The Role of Microstate Degeneracy in Phase Transitions: Gravitational Waves from Bubble Entanglement
Authors
Gia Dvali, Lucy Komisel
Abstract
Vacuum bubbles, formed in first order phase transitions, have important implications for cosmology. In particular, they source gravitational waves. Usually, it is assumed that, once bubbles are materialized, their state, further evolution and mergers are well-described classically. This paper will show that this intuition breaks down for bubbles which possess high microstate degeneracy. This is generic when the phase transition breaks spontaneously a symmetry. First, the degeneracy enhances the transition rate. Furthermore, the internal quantum state of the bubbles profoundly affects the classical dynamics of their mergers.
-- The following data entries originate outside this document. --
(** * RADAR-DPC downloader: a shallow embedding of [radar_downloader.py]

    The development follows the layout of the Python module: helpers
    ([ensure_relative_path], [safe_join], [chunked_download]), the
    [Downloader] worker, the [PureWsClient] feed listener and the [App]
    that wires them together.  Python values keep their shape: decoded JSON
    is an inductive type, dictionaries are finite maps, the dedup cache is a
    [gmap string Q], exceptions are results of an error monad, and what the
    program does to the outside world (log records, files, HTTP requests) is
    threaded through explicit state. *)

From Stdlib Require Import Ascii String QArith Qminmax.
From stdpp Require Import base option list strings gmap fin_maps pretty.

Set Warnings "-register-all".
Local Open Scope string_scope.
Local Open Scope Z_scope.
Local Open Scope list_scope.

(** ** Python values *)

(** A Python [float]: a finite value (kept as the rational it denotes) or
    one of the three special values.  [json.loads] produces the special
    values from [NaN], [Infinity], [-Infinity] and from literals too large
    for a double, such as [1e999]. *)
Inductive pyfloat : Type :=
  | FFinite (q : Q)
  | FNan
  | FInf (negative : bool).

(** What [json.loads] returns ([JsonLike] in the source). *)
Inductive json : Type :=
  | JNull
  | JBool (b : bool)
  | JInt (n : Z)
  | JFloat (f : pyfloat)
  | JStr (s : string)
  | JList (items : list json)
  | JDict (d : gmap string json).

(** A decoded JSON object, the [dict] handed around as an event. *)
Abbreviation pydict := (gmap string json).

(** Exceptions the modelled code can raise. *)
Inductive exn : Type :=
  | AttributeError
  | ValueError (msg : string)
  | OverflowError
  | RuntimeError
  | HTTPError
  | ConnectionError
  | OSError (msg : string)
  | QueueFull
  | QueueEmpty.

(** [bool(x)]: the truth value Python's [or] and [not] look at. *)
Definition truthy (v : json) : bool :=
  match v with
  | JNull => false
  | JBool b => b
  | JInt n => negb (n =? 0)%Z
  | JFloat (FFinite q) => negb (Qnum q =? 0)%Z
  | JFloat _ => true
  | JStr s => negb (String.eqb s "")
  | JList l => match l with [] => false | _ => true end
  | JDict d => negb (bool_decide (d = ∅))
  end.

(** [a or b]. *)
Definition py_or (a b : json) : json := if truthy a then a else b.

(** [d.get(k)], with its default [None]. *)
Definition dict_get (d : pydict) (k : string) : json := default JNull (d !! k).

(** [k in d]. *)
Definition dict_has (d : pydict) (k : string) : bool := bool_decide (is_Some (d !! k)).

(** ** [PureWsClient._extract_events] *)

(** The dict members of a list, in order: the [for item in obj] loop with
    its [isinstance(item, dict)] test. *)
Fixpoint dict_items (l : list json) : list pydict :=
  match l with
  | [] => []
  | JDict d :: rest => d :: dict_items rest
  | _ :: rest => dict_items rest
  end.

(** The generator, as the list of what it yields. *)
Definition _extract_events (obj : json) : list pydict :=
  match obj with
  | JDict o =>
      match o !! "data" with
      | Some (JDict inner) =>
          if dict_has inner "productType" || dict_has inner "time"
          then [inner]
          else [o]
      | _ => [o]
      end
  | JList items => dict_items items
  | _ => []
  end.

(** ** Python strings

    A [string] stands for a Python [str] through its UTF-8 encoding, one
    character per byte: splitting at slashes, the search for a NUL and the
    lengths the file system counts are then exact for every encodable text.
    The case mapping and the white-space class below are Python's on ASCII
    text, which is what product codes are; beyond ASCII [str.upper] and
    [str.strip] know more letters and more blanks, and a statement that
    needs them to agree with Python says [ascii_only]. *)

Fixpoint ascii_only (s : string) : bool :=
  match s with
  | EmptyString => true
  | String c rest => (nat_of_ascii c <? 128)%nat && ascii_only rest
  end.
A bubble, no matter how macroscopic, is born in a maximally entangled quantum state. This state can be viewed as a symmetric superposition of many different would-be classical bubbles. The inner entanglement is largely maintained up until their mergers. The resulting true quantum dynamics of the merger is macroscopically different from any type of classical mergers. These differences are imprinted as macroscopic features in the resulting classical gravitational waves. In this way, the inner microstate entanglement of merging bubbles provides a qualitatively new source of gravitational waves. This phenomenon is quantified and compared with the swift memory burden effect in black hole mergers.